01 mayo 2009

No ha estado tan mal...

Por primera vez en tres meses o así, desde que H empezó a trabajar en el bar, hoy teníamos toda la tarde y noche para estar juntos sin preocuparnos por madrugar mañana. Por primera vez en mucho tiempo podíamos hacer planes para salir a cenar, al cine o a lo que nos diese la gana.
Pero ayer, cuando me llamo el jefe para preguntarme si hoy a la tarde podía ir a currar desde las cinco hasta la una no me acordé y le dije que si.
Y me jode porque toda la ilusión que tenia H por poder pasar una tarde juntos se fue a la mierda. Y me jode porque no debería meter mas horas de las que meto sabiendo que no me las van a pagar (aunque las podré librar algún día). Y me jode porque esto no habría pasado si hubiese esa cuarta persona en plantilla que hace falta desde que se marcho el último técnico (hace ya un mes). Y me jode porque soy incapaz de decir que no aun cuando no tengo ni putas ganas de hacerlo.
Vamos, que me jode.
Y le volví a llamar al jefe para decirle que no podía por la tarde, que si eso le hacia la mañana, pero él no podía hacer la tarde (dice H que para irse de botellón o de vacaciones), así que al final le dije que si el compañero al que suplía podía venir para las nueve yo no andaría tan jodido (resulta que el compañero tenia que ir a Madrid a hacer unos papeles).
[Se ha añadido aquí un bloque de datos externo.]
(* ===== verification/DmQuery.v ===== *)
(** * DmQuery: mappings of device-mapper (lib/libdevmapper.c)

    The parser of the parameters that the kernel reports for a mapping.
    [lookup] is what crypt_lookup_dev and device_alloc make of the name of a
    device: a code and the device. A pointer into the parameters is the string
    behind it. The name of the device of the FEC data that a query also leaves
    in the parameters of dm-verity is not part of the record of those. Then names, creation,
    removal and queries of mappings around the requests to the kernel. *)

From S2P Require Import Prelude Cstd UtilsCrypt VerityHash DmTable Pbkdf.
From Stdlib Require Import Ascii.

Local Open Scope string_scope.
Local Open Scope Z_scope.

(** A query succeeds, fails with a code or dereferences NULL; [NoFuel] never
    happens ([dm_target_query_terminates]). *)
Inductive outcome (A : Type) := Ok (a : A) | Err (r : Z) | Crash | NoFuel.
Arguments Ok {A}. Arguments Err {A}. Arguments Crash {A}. Arguments NoFuel {A}.

#[export] Instance outcome_ret : MRet outcome := @Ok.
#[export] Instance outcome_bind : MBind outcome := fun A B k m =>
  match m with Ok a => k a | Err r => Err r | Crash => Crash | NoFuel => NoFuel end.

Definition require (b : bool) (r : Z) : outcome () := if b then Ok () else Err r.
(** A pointer that the code tests, and one that it does not. *)
Definition tested {A} (o : option A) (r : Z) : outcome A := match o with Some a => Ok a | None => Err r end.
Definition deref {A} (o : option A) : outcome A := match o with Some a => Ok a | None => Crash end.

(** ** Pieces of a line *)

Fixpoint split_space (s : string) : string * option string :=
  match s with
  | EmptyString => (EmptyString, None)
  | String c s' => if Ascii.eqb c " "%char then (EmptyString, Some s')
                   else let '(a, rest) := split_space s' in (String c a, rest)
  end.

(** strsep(&params, " ") *)
Definition strsep (params : option string) : option string * option string :=
  match params with
  | None => (None, None)
  | Some s => let '(a, rest) := split_space s in (Some a, rest)
  end.

(** [*params != ' '], and the step behind it. *)
Definition space (s : string) : outcome string :=
  match s with String " "%char rest => Ok rest | _ => Err (- EINVAL) end.

(** strtoull(params, &params, 10) *)
Definition number (s : string) : Z * string := (strtoull s).1.

(** sscanf(arg, "prefix%u", &val) == 1, and with PRIu64 or %zu *)
Definition scan_u64 (p s : string) : option Z := rest ← after p s; _ ← parse_number rest; Some (number rest).1.
Definition scan_u (p s : string) : option Z := u32 <$> scan_u64 p s.

(** The device behind a name, if it was asked for; a file that is no block
    device may be allocated later, and [old] stays. *)
Definition get_device (lookup : string -> Z * option string) (wanted : bool) (old : option string) (name : string)
    : outcome (option string) :=
  if wanted then
    let '(r, device) := lookup name in
    if 0 <=? r then Ok device else if r =? - ENOTBLK then Ok old else Err r
  else Ok old.
Lemma scan_dash_n_app n a b :
  a <> "" -> (String.length a <= n)%nat -> all_chars not_dash a = true -> b <> "" -> (String.length b <= n)%nat -> nospace b ->
  scan_dash_n n (a ++ "-" ++ b) = (Some a, Some b).
Proof.
  intros Ha La Da Hb Lb Sb. unfold scan_dash_n. rewrite conv_set_all by done.
  rewrite string_append, empty_append. rewrite skip_space_none by done. rewrite <-(append_empty_r b) at 1.
  by rewrite conv_set_all.
Qed.

Lemma scan_dash_n_alone n a :
  a <> "" -> (String.length a <= n)%nat -> all_chars not_dash a = true -> scan_dash_n n a = (Some a, None).
Proof.
  intros Ha La Da. unfold scan_dash_n. rewrite <-(append_empty_r a) at 1. by rewrite conv_set_all.
Qed.

Lemma not_dash_stop (s : string) : stops not_dash ("-" ++ s). Proof. done. Qed.

Lemma nospace_plain s : name_ok s -> nospace s.
Proof. intros H. unfold nospace. eapply plain_all; [plain_solve|done]. Qed.

Lemma string_empty_dec (a b : string) : a <> "" -> a ++ b <> "".
Proof. by destruct a. Qed.

(** The parts of a specification, whichever form it has. *)
Lemma capi_parts_spec sp :
  spec_ok sp ->
  capi_parts (spec_string sp) = Some (capi_open sp ++ capi_close sp, default "" (sp_mode sp), sp_iv sp).
Proof.
  intros [(Hc & Lc & Pc) _ Hm (Hi & Li & Si) Di]. unfold capi_parts, spec_string, capi_open, capi_close.
  assert (all_chars not_dash (sp_cipher sp) = true) as Dc by (eapply plain_all; [plain_solve|done]).
  destruct (sp_mode sp) as [m|] eqn:E.
  - destruct (Hm m eq_refl) as [(Hm0 & Lm & Pm) _].
    assert (all_chars not_dash m = true) as Dm by (eapply plain_all; [plain_solve|done]).
    rewrite scan_dash_n_app; try done; try lia; cycle 1.
    { by apply string_empty_dec. }
    { rewrite !string_app_length. cbn. lia. }
    { rewrite !nospace_app. repeat split; [|done]. by apply nospace_plain. }
    rewrite scan_dash_n_app by (done || lia). rewrite cut_fits; [by rewrite !string_app_assoc|].
    unfold strlen, CAPIL. rewrite !string_app_length. cbn. lia.
  - rewrite scan_dash_n_app by (done || lia). rewrite scan_dash_n_alone by (auto || lia).
    rewrite cut_fits; [by rewrite append_empty_r|]. unfold strlen, CAPIL. lia.
Qed.

Lemma last_char_app (a : string) c : String.get (String.length (a ++ String c "") - 1) (a ++ String c "") = Some c.
Proof.
  rewrite string_app_length. cbn [String.length]. replace (String.length a + 1 - 1)%nat with (String.length a) by lia.
  induction a as [|x a IH]; [done|]. exact IH.
Qed.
Sin saber si esto último iba a ser posible, esta mañana a eso de las seis y poco me he levantado con H dispuesto a acompañarla para que, al menos, pudiésemos pasar la mañana juntos. Hemos ido a Zarauz y le he ayudado a descargar la mercancía con una traspaleta (algo de lo que estoy sumamente orgulloso, ya que nunca había usado una) y al volver a Vitoria le he llamado al jefe y me ha dicho que el compi llegaría para eso de las nueve.
Bueno, no estaba todo perdido. No podríamos ir a cenar por ahí a un sitio majo pero al menos podríamos pasar la noche juntos.
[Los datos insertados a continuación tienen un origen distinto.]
Lemma fold_flags flags (l : list Z) acc :
  Forall bit_flag l ->
  foldl (fun acc f => if has_flag flags f then Z.lor acc f else acc) acc l = Z.lor acc (Z.land flags (foldr Z.lor 0 l)).
Proof.
  intros H. revert acc. induction H as [|f l (n & Hn & ->) _ IH]; intros acc; cbn [foldl foldr]; [by rewrite Z.land_0_r, Z.lor_0_r|].
  rewrite IH, Z.land_lor_distr_r, Z.lor_assoc, <-land_bit by done. f_equal. destruct (has_flag _ _); [done|by rewrite Z.lor_0_r].
Qed.

Lemma flag_table_bits : Forall bit_flag (map fst flag_table).
Proof. repeat constructor; (eexists; split; [|reflexivity]; lia). Qed.

Definition word_effect (st : crypt_features_q) (w : string) : crypt_features_q :=
  match crypt_option w None st with Ok (st', _, _) => st' | _ => st end.

Definition set_flags (f : Z) (st : crypt_features_q) : crypt_features_q :=
  CryptFeatures f (cf_tag_size st) (cf_rintegrity st) (cf_sector_size st).

Lemma flag_option row params st :
  row ∈ flag_table ->
  crypt_option row.2 params st = Ok (set_flags (Z.lor (cf_flags st) row.1) st, params, 0).
Proof.
  revert row. apply Forall_forall. repeat constructor.
Qed.

Lemma fold_flag_words flags (table : list (Z * string)) st :
  Forall (fun row => row ∈ flag_table) table ->
  foldl word_effect st (omap (fun row => if has_flag flags row.1 then Some row.2 else None) table) =
    set_flags (foldl (fun acc f => if has_flag flags f then Z.lor acc f else acc) (cf_flags st) (map fst table)) st.
Proof.
  intros H. revert st. induction H as [|row table Hr _ IH]; intros st; [by destruct st|].
  cbn [omap list_omap map foldl]. destruct (has_flag flags row.1) eqn:E.
  - cbn [foldl]. unfold word_effect at 2. rewrite flag_option by done. rewrite IH. done.
  - apply IH.
Qed.

Lemma lowercase_app a b : lowercase (a ++ b) = lowercase a ++ lowercase b.
Proof. induction a as [|c a IH]; [done|]. rewrite string_append. cbn [lowercase]. by rewrite IH. Qed.

Lemma strcaseeq_differs a b c :
  String.prefix (lowercase a) (lowercase c) = false -> strcaseeq (a ++ b) c = false.
Proof.
  intros H. apply bool_decide_eq_false_2. rewrite lowercase_app. intros E. rewrite <-E, prefix_app in H. done.
Qed.

Lemma sector_option z params st :
  crypt_option ("sector_size:" ++ dec_u32 z) params st =
    Ok (CryptFeatures (cf_flags st) (cf_tag_size st) (cf_rintegrity st) (u32 z), params, 0).
Proof.
  unfold crypt_option. rewrite !strcaseeq_differs by done.
  assert (scan_u "integrity:" ("sector_size:" ++ dec_u32 z) = None) as -> by done.
  assert (scan_u "sector_size:" ("sector_size:" ++ dec_u32 z) = Some (u32 z)) as ->; [|done].
  unfold scan_u, dec_u32. rewrite <-(append_empty_r (dec_u (u32 z))), scan_u64_app by (done || apply u32_u64).
  cbn. f_equal. apply u32_id. apply Z.mod_pos_bound. lia.
Qed.

Lemma strchr_digits s rest : all_digits s = true -> strchr (s ++ ":" ++ rest) ":"%char = Some (":" ++ rest).
Proof.
  unfold strchr. induction s as [|c s IH]; [done|]. cbn [all_digits]. intros [Hc Hs]%andb_true_iff. rewrite string_append.
  destruct (Ascii.eqb_spec c ":"%char) as [->|]; [done|]. by apply IH.
Qed.

Lemma integrity_option_word z what params st :
  crypt_option ("integrity:" ++ dec_u32 z ++ ":" ++ what) params st =
    Ok (CryptFeatures (cf_flags st) (u32 z) (Some what) (cf_sector_size st), params, 0).
Proof.
  unfold crypt_option. rewrite !strcaseeq_differs by done. unfold scan_u, dec_u32.
  rewrite scan_u64_app by (done || apply u32_u64). cbn [fmap option_fmap option_map]. rewrite after_app. cbn [mbind option_bind].
  rewrite strchr_digits by (apply all_digits_dec, u32_nonneg). rewrite string_append, empty_append. do 4 f_equal.
  apply u32_id. apply Z.mod_pos_bound. lia.
Qed.

Lemma crypt_option_effect t flags w params st :
  w ∈ crypt_word_list t flags -> crypt_option w params st = Ok (word_effect st w, params, 0).
Proof.
  unfold crypt_word_list, word_effect. rewrite !elem_of_app. intros [(row & Hr & Hw)%list_elem_of_omap|[H|H]].
  - destruct (has_flag flags row.1); [|done]. injection Hw as <-. by rewrite !flag_option.
  - unfold sector_word in H. destruct (_ =? _); [by apply not_elem_of_nil in H|]. apply list_elem_of_singleton in H as ->. by rewrite !sector_option.
  - unfold integrity_word in H. destruct (ct_integrity t) as [i|]; [|by apply not_elem_of_nil in H].
    apply list_elem_of_singleton in H as ->. by rewrite !integrity_option_word.
Qed.

(** What a query finds in the words that were printed for a target. *)
Definition words_state (t : crypt_target) (flags : Z) : crypt_features_q :=
  CryptFeatures (Z.land flags crypt_table_mask) (match ct_integrity t with Some _ => ct_tag_size t | None => 0 end)
    (integrity_what <$> ct_integrity t) (ct_sector_size t).

Lemma words_fold t flags :
  in_u 32 (ct_tag_size t) -> in_u 32 (ct_sector_size t) ->
  foldl word_effect (CryptFeatures 0 0 None SECTOR_512) (crypt_word_list t flags) = words_state t flags.
Proof.
  intros Ht Hs. unfold crypt_word_list. rewrite !foldl_app. unfold flag_words. rewrite fold_flag_words by (apply Forall_forall; done).
  rewrite (fold_flags flags (map fst flag_table)) by apply flag_table_bits. rewrite Z.lor_0_l. unfold words_state, set_flags, crypt_table_mask.
  cbn [cf_tag_size cf_rintegrity cf_sector_size].
  assert (foldl word_effect (CryptFeatures (Z.land flags crypt_table_mask) 0 None SECTOR_512) (sector_word t) =
          CryptFeatures (Z.land flags crypt_table_mask) 0 None (ct_sector_size t)) as E.
  { unfold sector_word. destruct (Z.eqb_spec (ct_sector_size t) SECTOR_512) as [->|]; [done|]. cbn [foldl]. unfold word_effect.
    rewrite sector_option. cbn. f_equal. by apply u32_id. }
  unfold crypt_table_mask in E. rewrite E. unfold integrity_word. destruct (ct_integrity t) as [i|]; [|done].
  cbn [foldl]. unfold word_effect. rewrite integrity_option_word. cbn. f_equal. by apply u32_id.
Qed.

Lemma crypt_words_printed t flags integrity_dm :
  in_u 32 (ct_tag_size t) -> in_u 32 (ct_sector_size t) -> integrity_dm = words_string (integrity_word t) ->
  crypt_words (crypt_features t flags integrity_dm) (CryptFeatures 0 0 None SECTOR_512) = Ok (words_state t flags).
Proof.
  intros Ht Hs Hi. destruct (crypt_features_words t flags integrity_dm Hi) as (-> & H8 & _). rewrite <-words_fold by done.
  pose proof (word_list_nospace t flags) as Hn. pose proof (crypt_option_effect t flags) as He.
  destruct (crypt_word_list t flags) as [|w ws]; [done|]. set (l := w :: ws) in *. unfold crypt_words.
  change ((" " ++ dec_u (zlen l) ++ words_string l =? "")%string) with false. cbv iota. rewrite string_append, empty_append.
  cbn [space mbind outcome_bind]. assert (in_u 64 (zlen l)) as U by (unfold in_u, zlen in *; lia).
  rewrite number_app by done. change (words_string l) with (String " "%char (w ++ words_string ws)). cbn [space mbind outcome_bind].
  change (Some (w ++ words_string ws)) with (words_rest l).
  rewrite (features_loop_words crypt_option word_effect l); [done| |done|lia|lia|unfold zlen in *; lia|].
  - intros w' params st Hin. by apply He.
  - cbn [line_fuel]. pose proof (words_string_length l) as L. change (words_string l) with (String " "%char (w ++ words_string ws)) in L. cbn [String.length] in L.
    eapply Nat.le_trans; [exact L|]. cbn. lia.
Qed.

(** ** Keys *)

(** The key a table can carry: bytes, or the description of a key in the
    kernel, whose bytes stay behind. *)
Definition key_fits (flags : Z) (k : dm_key) : Prop :=
  in_u 64 (keylength k) /\
  if has_flag flags CRYPT_ACTIVATE_KEYRING_KEY
  then key k = zeros (Z.to_nat (keylength k)) /\ exists d, key_description k = Some d /\ nospace d
  else keylength k = zlen (key k) /\ key_description k = None.

Lemma hex_key_no_colon b : String.prefix ":" (hex_key b) = false.
Proof.
  destruct (hex_key_plain b) as [_ H]. destruct (hex_key b) as [|c s]; [done|]. cbn in H. apply andb_true_iff in H as [H _].
  cbn. unfold is_not in H. destruct (ascii_dec ":"%char c) as [<-|]; [done|]. destruct c as [[] [] [] [] [] [] [] []]; try done.
Qed.

Lemma query_key_hex get_flags b :
  has_flag get_flags DM_ACTIVE_CRYPT_KEYSIZE = true -> has_flag get_flags DM_ACTIVE_CRYPT_KEY = true ->
  query_key get_flags (hex_key b) = Ok (Some (DmKey (zlen b) b None)).
Proof.
  intros G1 G2. unfold query_key. rewrite G1, G2. pose proof (hex_key_no_colon b) as Hc.
  assert (strlen (hex_key b) / 2 = zlen b) as El.
  { unfold strlen. rewrite length_hex_key, Z.mul_comm. by apply Z.div_mul. }
  rewrite El, hex_pairs_key. cbn [tested mbind outcome_bind]. unfold after. by rewrite Hc.
Qed.

Lemma query_key_keyring get_flags n d :
  has_flag get_flags DM_ACTIVE_CRYPT_KEYSIZE = true -> has_flag get_flags DM_ACTIVE_CRYPT_KEY = true -> in_u 64 n ->
  query_key get_flags (":" ++ dec_u n ++ ":logon:" ++ d) = Ok (Some (DmKey n (zeros (Z.to_nat n)) (Some d))).
Proof.
  intros G1 G2 Hn. unfold query_key. rewrite G1, G2, after_app.
  assert (scan_u64 "" (dec_u n ++ ":logon:" ++ d) = Some n) as -> by by apply (scan_u64_app "").
  cbn [tested mbind outcome_bind]. change (":logon:" ++ d) with (":" ++ "logon:" ++ d).
  rewrite strchr_digits by (apply all_digits_dec; unfold in_u in Hn; lia). reflexivity.
Qed.

(** The text of a key, and that the query reads it. *)
Lemma key_string_query get_flags flags c k :
  has_flag get_flags DM_ACTIVE_CRYPT_KEYSIZE = true -> has_flag get_flags DM_ACTIVE_CRYPT_KEY = true ->
  crypt_is_cipher_null (Some c) = false -> key_fits flags k ->
  exists s, crypt_key_string c flags (Some k) = Some s /\ query_key get_flags s = Ok (Some k) /\ nospace s /\
    String.prefix ":" s = has_flag flags CRYPT_ACTIVATE_KEYRING_KEY.
Proof.
  intros G1 G2 Hc [Hu Hk]. unfold crypt_key_string. rewrite Hc. cbn [mbind option_bind]. destruct k as [n b o]. cbn [keylength key key_description] in *.
  destruct (has_flag flags CRYPT_ACTIVATE_KEYRING_KEY).
  - destruct Hk as [-> (d & -> & Sd)]. cbn [mbind option_bind].
    rewrite (proj2 (Z.leb_gt _ _)).
    2: { rewrite !strlen_app, dec_u_log10 by done. change (strlen ":") with 1. change (strlen ":logon:") with 7. lia. }
    eexists. split; [done|]. split; [by apply query_key_keyring|]. split; [|apply prefix_app].
    rewrite !nospace_app. split; [done|]. split; [|by split]. apply dec_u_nospace. unfold in_u in Hu. lia.
  - destruct Hk as [-> ->]. eexists. split; [done|]. split; [by apply query_key_hex|]. split; [apply hex_key_plain|apply hex_key_no_colon].
Qed.

(** ** The round trip of a table *)

(** A target whose line holds all of it: the cipher is not the null cipher,
    the numbers have their widths, names have no spaces. *)
Record table_fits (sp : cipher_spec) (t : crypt_target) (flags : Z) : Prop := {
  tf_cipher : ct_cipher t = Some (spec_string sp);
  tf_spec : spec_ok sp;
  tf_integrity : match ct_integrity t with
                 | Some i => integrity_ok i
                 | None => ct_tag_size t = 0 /\ String.prefix "capi" (spec_string sp) = false
                 end;
  tf_real : forall c i, cipher_c2dm (spec_string sp) (ct_integrity t) (ct_tag_size t) 256 = inr (c, i) ->
            crypt_is_cipher_null (Some c) = false;
  tf_key : exists k, ct_vk t = Some k /\ key_fits flags k;
  tf_offsets : in_u 64 (ct_offset t) /\ in_u 64 (ct_iv_offset t);
  tf_sizes : in_u 32 (ct_tag_size t) /\ in_u 32 (ct_sector_size t);
}.

(** The cipher's two texts, and that the query finds the specification. *)
Lemma table_cipher sp t flags :
  table_fits sp t flags ->
  exists c, cipher_c2dm (spec_string sp) (ct_integrity t) (ct_tag_size t) 256 = inr (c, words_string (integrity_word t)) /\
    cipher_dm2c c (integrity_what <$> ct_integrity t) = inr (spec_string sp, ct_integrity t) /\ c <> "" /\ nospace c.
Proof.
  intros [_ Hsp Hi _ _ _ _]. unfold integrity_word. destruct (ct_integrity t) as [i|].
  - destruct (cipher_roundtrip sp i (ct_tag_size t) Hsp Hi) as (c & E1 & E2 & H1 & H2). exists c. rewrite E1.
    split; [|done]. cbn [words_string foldr]. by rewrite append_empty_r.
  - destruct Hi as [_ Hp]. destruct (cipher_roundtrip_legacy sp Hsp Hp (ct_tag_size t)) as (E1 & E2 & H1 & H2). by exists (spec_string sp).
Qed.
A las nueve he salido de currar, H y yo hemos aprovechado esas casi dos horas antes de que empezase la película para hacer unas compras (el regalo de mi hermana, que en nada es su cumple) y para cenar en el chino. Hemos visto Lobezno y hemos pasado un buen rato, ahora, mientras me tomo una tónica (con un pelin de ginebra) escribo esto y H ultima los detalles de las invitaciones antes de imprimirlas.

Así que, a fin de cuentas, no ha estado tan mal el día.